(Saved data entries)

(* ===== verification/RecordsSafety.v ===== *)
(** * Writes to an engagement's records stay in it

    A request that writes scan items, reports, manual tests or scan profiles is
    made by someone who may write to the engagement it names, and leaves every
    other engagement's rows, and every other table, as they were. *)
From S2P Require Import Prelude PyStr Json JsonText Time Models Access JobConfig Redaction Engagements Jobs Findings Serializers Records.

(** ** The writing requests *)

Inductive record_write (p : string) (u : user_ctx) (d : db) : db → Prop :=
| rw_bulk log_id now ids status n d' : bulk_update_scan_status log_id now p ids status u d = Ok (n, d') → record_write p u d d'
| rw_scan log_id now id status s d' : update_scan_status log_id now p id status u d = Ok (s, d') → record_write p u d d'
| rw_add_report new_id log_id now payload r d' : add_report new_id log_id now p payload u d = Ok (r, d') → record_write p u d d'
| rw_report log_id now id payload r d' : update_report log_id now p id payload u d = Ok (r, d') → record_write p u d d'
| rw_drop_report log_id now id m d' : delete_report log_id now p id u d = Ok (m, d') → record_write p u d d'
| rw_add_test new_id log_id now payload t d' : add_manual_test new_id log_id now p payload u d = Ok (t, d') → record_write p u d d'
| rw_test log_id now id payload t d' : update_manual_test log_id now p id payload u d = Ok (t, d') → record_write p u d d'
| rw_drop_test log_id now id m d' : delete_manual_test log_id now p id u d = Ok (m, d') → record_write p u d d'
| rw_add_profile new_id log_id now body r d' : create_profile new_id log_id now p body u d = Ok (r, d') → record_write p u d d'
| rw_drop_profile log_id now id m d' : delete_profile log_id now p id u d = Ok (m, d') → record_write p u d d'.

(** ** What they leave alone *)

(** Only these five tables change, and of four only the engagement's rows. *)
Record stays_in (p g : string) (d d' : db) : Prop := {
  si_scans : others p sc_program_id (scan_items d') = others p sc_program_id (scan_items d);
  si_reports : others p rp_program_id (reports d') = others p rp_program_id (reports d);
  si_tests : others p mt_program_id (manual_tests d') = others p mt_program_id (manual_tests d);
  si_profiles : others p pf_program_id (scan_profiles d') = others p pf_program_id (scan_profiles d);
  si_log : ∃ entry, audit_logs d' = audit_logs d ++ [entry] ∧ al_github_id entry = g ∧ al_program_id entry = p;
  si_rest : d' = set_scan_items (scan_items d') (set_reports (reports d') (set_manual_tests (manual_tests d')
                   (set_scan_profiles (scan_profiles d') (set_audit_logs (audit_logs d') d))));
}.

Lemma others_update {A} (p : string) (f : A → string) (this : A → bool) (edit : A → A) t :
  (∀ x, x ∈ t → this x = true → f x = p ∧ f (edit x) = p) → others p f (update_rows this edit t) = others p f t.
Proof.
  unfold others, update_rows. induction t as [|x t IH]; intros Ht; [done|]. simpl. rewrite IH by (intros; apply Ht; [by right|done]).
  destruct (this x) eqn:E; [|done]. destruct (Ht x) as [-> ->]; [by left|done|]. by rewrite String.eqb_refl.
Qed.

Lemma others_drop {A} (p : string) (f : A → string) (this : A → bool) t :
  (∀ x, this x = true → f x = p) → others p f (rows (λ x, negb (this x)) t) = others p f t.
Proof.
  unfold others. intros Ht. induction t as [|x t IH]; [done|]. simpl. destruct (this x) eqn:E; simpl; rewrite IH; [|done].
  by rewrite (Ht x E), String.eqb_refl.
Qed.

Lemma others_snoc {A} (p : string) (f : A → string) t x : f x = p → others p f (t ++ [x]) = others p f t.
Proof. unfold others. intros Hx. rewrite rows_app. simpl. by rewrite Hx, String.eqb_refl, app_nil_r. Qed.

Lemma write_allowed e u d : require_member_write e u d = Ok tt → engagement_access e (cu_github_id u) d ≠ Some "viewer".
Proof. unfold require_member_write. intros H Hv. by rewrite Hv in H. Qed.

Lemma engagement_found p u d e : get_engagement_or_404 p u d = Ok e →
  engagements d !! p = Some e ∧ is_Some (engagement_access e (cu_github_id u) d).
Proof.
  unfold get_engagement_or_404. destruct (engagements d !! p) as [x|]; [|done].
  destruct (engagement_access x _ d) eqn:E; [|done]. intros [= ->]. rewrite E. eauto.
Qed.

Lemma edit_report_program payload r r' : edit_report payload r = Ok r' → rp_program_id r' = rp_program_id r.
Proof. unfold edit_report. cbv zeta. unfold set_title, set_given. destruct (ru_title payload) as [[t|]|]; [|done|]; intros [= <-]; by repeat case_match. Qed.
Lemma edit_test_program payload t t' : edit_manual_test payload t = Ok t' → mt_program_id t' = mt_program_id t.
Proof. unfold edit_manual_test. cbv zeta. unfold set_title, set_given. destruct (tu_title payload) as [[x|]|]; [|done|]; intros [= <-]; by repeat case_match. Qed.


(** One case per table: what is left to say is about its other rows. *)
Ltac stays := split; simpl; try done; try (eexists; split_and!; [reflexivity|done..]).

Lemma write_stays p u d d' : record_write p u d d' → stays_in p (cu_github_id u) d d'.
Proof.
  intros [? ? ? ? ? ? H|? ? ? ? ? ? H|? ? ? ? ? ? H|? ? ? ? ? ? H|? ? ? ? ? H|? ? ? ? ? ? H|? ? ? ? ? ? H|? ? ? ? ? H|? ? ? ? ? ? H|? ? ? ? ? H];
    apply rbind_ok in H as (e & _ & H); apply rbind_ok in H as ([] & _ & H).
  - injection H as <- <-. stays. apply others_update. intros x _ Hx. simpl. by bool_simpl.
  - cbv zeta in H. destruct (first_row _ _) as [s'|]; [|done]. injection H as _ <-. stays. apply others_update. intros x _ Hx. simpl. by bool_simpl.
  - injection H as _ <-. stays. by apply others_snoc.
  - destruct (first_row _ _) as [x|] eqn:E; [|done]. apply rbind_ok in H as (y & Hy%edit_report_program & [= _ <-]). stays.
    apply first_row_Some in E as [_ E]. unfold this_report in *. apply others_update. intros z _ Hz. bool_simpl. split; congruence.
  - destruct (first_row _ _) as [x|]; [|done]. injection H as _ <-. stays. apply others_drop. intros z Hz. unfold this_report in Hz. by bool_simpl.
  - injection H as _ <-. stays. by apply others_snoc.
  - destruct (first_row _ _) as [x|] eqn:E; [|done]. apply rbind_ok in H as (y & Hy%edit_test_program & [= _ <-]). stays.
    apply first_row_Some in E as [_ E]. unfold this_test in *. apply others_update. intros z _ Hz. bool_simpl. split; congruence.
  - destruct (first_row _ _) as [x|]; [|done]. injection H as _ <-. stays. apply others_drop. intros z Hz. unfold this_test in Hz. by bool_simpl.
  - apply rbind_ok in H as ([] & _ & H). apply rbind_ok in H as ([] & _ & H). apply rbind_ok in H as ([] & _ & [= _ <-]). stays. by apply others_snoc.
  - destruct (first_row _ _) as [x|]; [|done]. injection H as _ <-. stays. apply others_drop. intros z Hz. unfold this_profile in Hz. by bool_simpl.
Qed.

Lemma write_needs_role p u d d' : record_write p u d d' →
  ∃ e role, engagements d !! p = Some e ∧ engagement_access e (cu_github_id u) d = Some role ∧ role ≠ "viewer".
Proof.
  intros [? ? ? ? ? ? H|? ? ? ? ? ? H|? ? ? ? ? ? H|? ? ? ? ? ? H|? ? ? ? ? H|? ? ? ? ? ? H|? ? ? ? ? ? H|? ? ? ? ? H|? ? ? ? ? ? H|? ? ? ? ? H];
    apply rbind_ok in H as (e & [He [role Hr]]%engagement_found & H); apply rbind_ok in H as ([] & Hw%write_allowed & _);
    exists e, role; (split_and!; [exact He|exact Hr|congruence]).
Qed.


(** ** Triage *)

Lemma echoed_known ids parsed l row : echoed ids parsed = Ok l → row ∈ l → ∃ i, i ∈ ids ∧ dget "id" row = JStr i.
Proof.
  revert l. induction parsed as [|j parsed IH]; intros l; simpl; [intros [= <-] []%elem_of_nil|].
  destruct j; try apply IH. intros (known & Hk & H)%rbind_ok. apply rbind_ok in H as (rest & Hr & [= <-]).
  destruct known; [|by apply IH]. intros [->|Hin]%elem_of_cons; [|by eapply IH].
  destruct (dget "id" fields) eqn:Ei; simpl in Hk; try done. injection Hk as Hk. apply bool_decide_eq_true in Hk.
  exists s. split; [done|]. by unfold triage_row, dget.
Qed.

(** The ranking names only scan items of the engagement that were sent. *)
Theorem triage_names_what_was_sent ask key float_of outside p ids u d l row :
  triage_scans ask key float_of outside p ids u d = Ok l → row ∈ l →
  ∃ s, s ∈ triage_items p ids d ∧ sc_program_id s = p ∧ dget "id" row = JStr (sc_id s).
Proof.
  unfold triage_scans. intros (e & _ & H)%rbind_ok. apply rbind_ok in H as ([] & _ & H).
  destruct (triage_items p ids d) as [|s0 items] eqn:Ei; [injection H as <-; by intros ?%elem_of_nil|].
  apply rbind_ok in H as ([] & _ & H). destruct (ask _) as [text|]; [|done]. apply rbind_ok in H as (parsed & _ & H).
  intros Hrow. destruct (echoed_known _ _ _ _ H Hrow) as (i & (s & -> & Hs)%list_elem_of_fmap & Hi). exists s. split_and!; [done| |done].
  rewrite <-Ei in Hs. unfold triage_items in Hs. apply elem_of_take in Hs as (k & Hk & _). apply list_elem_of_lookup_2 in Hk.
  rewrite merge_sort_Permutation in Hk. apply elem_of_rows in Hk as [_ Hb]. by bool_simpl.
Qed.

(** An id that is a list is not hashable: the answer is a 500. *)
Example unhashable_id : echoed ["scan-1"] [JObj [("id", JList [])]] = Raise TypeError.
Proof. reflexivity. Qed.

(** ** Scan profiles *)

(** A stored profile passes the checks a job's own tool, source and
    configuration go through. *)
Theorem profile_passes_job_checks new_id log_id now p body u d r d' : create_profile new_id log_id now p body u d = Ok (r, d') →
  mem (pf_tool_type r) _VALID_TOOLS = true ∧ mem (pf_target_source r) _VALID_SOURCES = true
  ∧ ∃ config, pf_config r = JObj config ∧ prepare_config None (pf_tool_type r) (Some config) = Ok config.
Proof.
  unfold create_profile. intros (e & _ & H)%rbind_ok. apply rbind_ok in H as ([] & _ & H). apply rbind_ok in H as ([] & Ht%guard_ok & H).
  apply rbind_ok in H as ([] & Hs%guard_ok & H). apply rbind_ok in H as ([] & Hc & [= <- <-]). split_and!; [done..|].
  eexists. split; [reflexivity|]. unfold prepare_config. simpl. destruct (default [] (pc_config body)); [done|]. simpl in *. by rewrite Hc.
Qed.

(** The reverse of what the handler's comment says: a Gate profile without a
    test case is stored, and the job endpoint refuses it. *)
Example profile_job_refused :
  is_ok (create_profile "pf-1" "log-1" 0 "eng-1" (MkProfileCreate "gate" _VARDRGATE "scope" None)
           (UserCtx "alice" "" "" "full" None) demo_db) = true
  ∧ is_ok (create_job "job-1" "log-2" 0 "eng-1" (MkJobCreate _VARDRGATE "scope" None None false)
             (UserCtx "alice" "" "" "full" None) demo_db) = false.
Proof. split; vm_compute; reflexivity. Qed.

(** ** A report added beside another engagement's *)

Module RecordsExample.
Definition bob : user_ctx := UserCtx "bob" "" "" "full" None.
Definition other : Report := MkReport "rp-0" "eng-2" None "Theirs" None None None None None None None None.
Definition d : db := set_reports [other] demo_db.
Definition payload : ReportCreate := MkReportCreate None "Ours" None None None None None None "draft".
Definition added : Report := MkReport "rp-1" "eng-1" (Some "") "Ours" (Some "") (Some "") (Some "") (Some "") (Some "") (Some "") (Some "draft") (Some 5).
Definition d' : db := log_action "log-1" 5 "bob" "create" "report" "rp-1" (Some "eng-1") (set_reports [other; added] d).

Lemma added_it : record_write "eng-1" bob d d'.
Proof. by eapply (rw_add_report _ _ _ "rp-1" "log-1" 5 payload added). Qed.
End RecordsExample.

Your instructions:
All that is wanted is the stretch of lines above from the one containing "destruct known; [|by" through the one containing "configuration go through. *)", duplicated exactly.

Solution below:
  destruct known; [|by apply IH]. intros [->|Hin]%elem_of_cons; [|by eapply IH].
  destruct (dget "id" fields) eqn:Ei; simpl in Hk; try done. injection Hk as Hk. apply bool_decide_eq_true in Hk.
  exists s. split; [done|]. by unfold triage_row, dget.
Qed.

(** The ranking names only scan items of the engagement that were sent. *)
Theorem triage_names_what_was_sent ask key float_of outside p ids u d l row :
  triage_scans ask key float_of outside p ids u d = Ok l → row ∈ l →
  ∃ s, s ∈ triage_items p ids d ∧ sc_program_id s = p ∧ dget "id" row = JStr (sc_id s).
Proof.
  unfold triage_scans. intros (e & _ & H)%rbind_ok. apply rbind_ok in H as ([] & _ & H).
  destruct (triage_items p ids d) as [|s0 items] eqn:Ei; [injection H as <-; by intros ?%elem_of_nil|].
  apply rbind_ok in H as ([] & _ & H). destruct (ask _) as [text|]; [|done]. apply rbind_ok in H as (parsed & _ & H).
  intros Hrow. destruct (echoed_known _ _ _ _ H Hrow) as (i & (s & -> & Hs)%list_elem_of_fmap & Hi). exists s. split_and!; [done| |done].
  rewrite <-Ei in Hs. unfold triage_items in Hs. apply elem_of_take in Hs as (k & Hk & _). apply list_elem_of_lookup_2 in Hk.
  rewrite merge_sort_Permutation in Hk. apply elem_of_rows in Hk as [_ Hb]. by bool_simpl.
Qed.

(** An id that is a list is not hashable: the answer is a 500. *)
Example unhashable_id : echoed ["scan-1"] [JObj [("id", JList [])]] = Raise TypeError.
Proof. reflexivity. Qed.

(** ** Scan profiles *)

(** A stored profile passes the checks a job's own tool, source and
    configuration go through. *)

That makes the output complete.